» **REQUIREMENT**: Find "Definition registry (h" in the material below, then copy that line and every subsequent line to the end, exactly.

» **DATASET RECORDS**:
Lemma visit_changes_spec routes F s changes :
  columns_ok routes → gathered routes F s →
  gathered routes (λ k, F k ++ base.filter (hits k) changes) (visit_changes routes s changes).
Proof.
  intros Hok. revert F s. induction changes as [|c changes IH]; intros F s Hg; simpl.
  { eapply gathered_ext; [|exact Hg]. intros k _. by rewrite app_nil_r. }
  eapply gathered_ext; [|apply IH, visit_routes_spec; [exact Hg| |]].
  - intros k Hk. simpl. rewrite <-app_assoc. f_equal. rewrite filter_cons.
    assert (k ∈ route_key c <$> default [] (routes !! ch_table c) ↔ hits k c) as Hiff.
    { split; [by intros (r & -> & _)%list_elem_of_fmap|].
      intros [Ht Hs]. unfold routes_key, routes_at in Hk. rewrite <-Ht in Hk.
      destruct (find_route _ _) as [i|] eqn:E; [|done].
      destruct (find_route_Some _ _ _ E) as (r & Hr & Hc).
      apply list_elem_of_fmap. exists r. split; [|by eapply list_elem_of_lookup_2].
      unfold route_key. rewrite Hc, Hs, Ht. by destruct k. }
    repeat destruct (decide _); naive_solver.
  - destruct (routes !! ch_table c) as [rs|] eqn:E; simpl; [by eapply Hok|constructor].
  - destruct (routes !! ch_table c) as [rs|] eqn:E; simpl; [|by intros ?? ?%elem_of_nil].
    intros r scope Hr. by eapply routes_at_route.
Qed.

(** ** Fields an operation leaves alone *)

(** The fields neither registration nor invalidation touches. *)
Definition core (h : Hub) :=
  (h_sourceID h, h_projections h, h_maxReplay h, h_queueSize h, h_ring h, h_received h,
   h_hasReceived h, h_tick h, h_tickTaken h, h_scratch h, h_stopped h).

(** The fields of the replay floor, which delivery does not touch. *)
Definition marks (h : Hub) :=
  (h_floor h, h_hasFloor h, h_lastEvicted h, h_hasEvicted h, h_stale h).

(** The registry fields, which eviction does not touch. *)
Definition registry (h : Hub) := (h_watchers h, h_routes h, h_heap h, h_queueSize h, h_scratch h).

Lemma frame_core h h' : frame h h' → core h' = core h.
Proof. intros Hf. by apply (f_equal core) in Hf. Qed.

» **RESPONSE**:
Definition registry (h : Hub) := (h_watchers h, h_routes h, h_heap h, h_queueSize h, h_scratch h).

Lemma frame_core h h' : frame h h' → core h' = core h.
Proof. intros Hf. by apply (f_equal core) in Hf. Qed.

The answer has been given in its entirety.